Hail, noble ’72s, far and wide!


First and foremost, you should be finalizing your plans to come back to Hanover on June 15-17. Fuzzy Thurston and our erstwhile 40th reunion committee are putting the finishing touches on what promises to be a terrific weekend. No excuses, folks! You just gotta join the fun! 


Related, this year we elect a new slate of class officers. Please send your nominations by May 1 to Jon Einsidler at jeinsidler@ phoenixadvisorypartners.com. (Yours truly will be retiring the quill in June, so we’ll need a new class scribe!)


Shel Prentice has just won the prestigious Deane C. Davis Distinguished Citizen Award from Green Up Vermont. For those in other parts of this great land, Green Up Vermont is the first of its kind citizen cleanup effort in the country and the only one that operates without creating road signs and billboards to advertise its efforts. Former Gov. Davis was the founder of the Vermont Chamber of Commerce and champion of the importance of the environment to the state as a natural and economic resource. Recipients of this award are an elite few. Shel, you are well deserving to be among them!


From days of yore to the present in ice hockey, Jim Borchert, Chris Denton and Tom Stebe rallied in Thompson Arena February 11 for the annual alumni game. Jim writes, “Players ranged from very recent grads (very quick and very accurate) to a ’60 (an Olympian). Despite a very fast pace, everyone was really in the game. The game ended in a tie after two 30-minute halves. I persuaded Bob Gaudet ’81 to have a five-minute sudden-death overtime instead of a shootout. The other goalie was in his mid-20s—the outcome of a shootout was just too predictable. Nonetheless, the white team won, to Denton’s chagrin. Great time telling lies fueled by excellent libations afterward.” Don’t sell yourself short, Jim—you’ve still got it in net, buddy! 
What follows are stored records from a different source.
(* ===== verification/NodeLiveness.v ===== *)
(** * Node liveness (src/pkg/kv/kvserver/liveness)

    The liveness records of the nodes and what updates them: livenesspb, the cache
    that gossip and successful updates feed (cache.go), the conditional puts on the
    liveness range (storage.go) and the operations of [NodeLiveness] that use them
    (liveness.go).

    Readings of the clock are arguments. The transaction of an update either
    commits or fails, and a failed one may have taken effect; what happens is an
    argument. The encoding of records (generated code) is a parameter of the section
    that needs it. Metrics, callbacks and the semaphores are not modelled: a call
    that waits for a semaphore is modelled from the point where it holds it. *)

From S2P Require Import Prelude Hlc RaftPb.

(** ** livenesspb/liveness.go *)

Inductive MembershipStatus : Set := ACTIVE | DECOMMISSIONING | DECOMMISSIONED.

#[global] Instance MembershipStatus_eq_dec : EqDecision MembershipStatus.
Proof. solve_decision. Defined.

Definition MembershipStatus_Decommissioning (c : MembershipStatus) : bool := bool_decide (c = DECOMMISSIONING).
Definition MembershipStatus_Decommissioned (c : MembershipStatus) : bool := bool_decide (c = DECOMMISSIONED).
Definition MembershipStatus_Active (c : MembershipStatus) : bool := bool_decide (c = ACTIVE).

Record Liveness : Type := mkLiveness {
  lv_NodeID : Z;
  lv_Epoch : Z;
  lv_Expiration : Timestamp;
  lv_Draining : bool;
  lv_Membership : MembershipStatus
}.

#[global] Instance eta_Liveness : Eta Liveness := fun l =>
  mkLiveness (lv_NodeID l) (lv_Epoch l) (lv_Expiration l) (lv_Draining l) (lv_Membership l).
#[global] Instance Liveness_eq_dec : EqDecision Liveness.
Proof. solve_decision. Defined.

Definition empty_Liveness : Liveness := mkLiveness 0 0 (mkTimestamp 0 0) false ACTIVE.

Definition Liveness_IsLive (l : Liveness) (now : Timestamp) : bool := Timestamp_Less now (lv_Expiration l).

Definition Liveness_Compare (l o : Liveness) : Z :=
  if negb (lv_Epoch l =? lv_Epoch o) then
    if lv_Epoch l <? lv_Epoch o then -1 else 1
  else if negb (bool_decide (lv_Expiration l = lv_Expiration o)) then
    if Timestamp_Less (lv_Expiration l) (lv_Expiration o) then -1 else 1
  else 0.

(** Errors of the package. *)
Inductive liveness_error : Type :=
| ErrMissingRecord
| ErrRecordCacheMiss
| errChangeMembershipStatusFailed
| ErrEpochIncremented
| ErrEpochAlreadyIncremented
| errNodeAlreadyLive
| errNodeDrainingSet
| ErrEpochCondFailed (expected actual : Liveness)
| errRetryLiveness
| TxnError
| LivenessErr (err : error).

#[global] Instance liveness_error_eq_dec : EqDecision liveness_error.
Proof. solve_decision. Defined.

(** The result of [ValidateTransition]: whether a change is needed, or an error. *)
Definition ValidateTransition (old : Liveness) (newStatus : MembershipStatus) : liveness_error + bool :=
  if bool_decide (old = empty_Liveness) then
    inl (LivenessErr (Errorf "invalid old liveness record; found to be empty" []))
  else if bool_decide (lv_Membership old = newStatus) then inr false
  else if MembershipStatus_Decommissioned (lv_Membership old) && MembershipStatus_Decommissioning newStatus then inr false
  else if MembershipStatus_Active newStatus && negb (MembershipStatus_Decommissioning (lv_Membership old)) then
    inl (LivenessErr (Errorf "can only recommission a decommissioning node; n%d found to be %s" [lv_NodeID old]))
  else if MembershipStatus_Decommissioned newStatus && negb (MembershipStatus_Decommissioning (lv_Membership old)) then
    inl (LivenessErr (Errorf "can only fully decommission an already decommissioning node; n%d found to be %s" [lv_NodeID old]))
  else inr true.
Joe Davis reports that our classmate, historian Roger Ekirch of Virginia Tech, is back in the news. As reported recently in the BBC News Magazine, current scientists seem to be reexamining his research and finding the long-held axiom of eight hours sleep being critical to our well being may be off the mark after all. Roger’s seminal paper published in 2001 and his book At Day’s Close: Night in Times Past, published four years later, revealed a wealth of historical evidence that humans used to sleep in two distinct chunks, this drawn from more than 500 references in diaries, court records, medical books and literature, from Homer’s Odyssey to an anthropological account of modern tribes in Nigeria…or the Tower Room at Baker Library? Interesting stuff. 


On a sad note, word has just reached me from Eliot DeMello of the passing of our classmate Robert K. Baird on September 14, 2011. More details will follow as I can discover them. Our sincere condolences to his family and loved ones.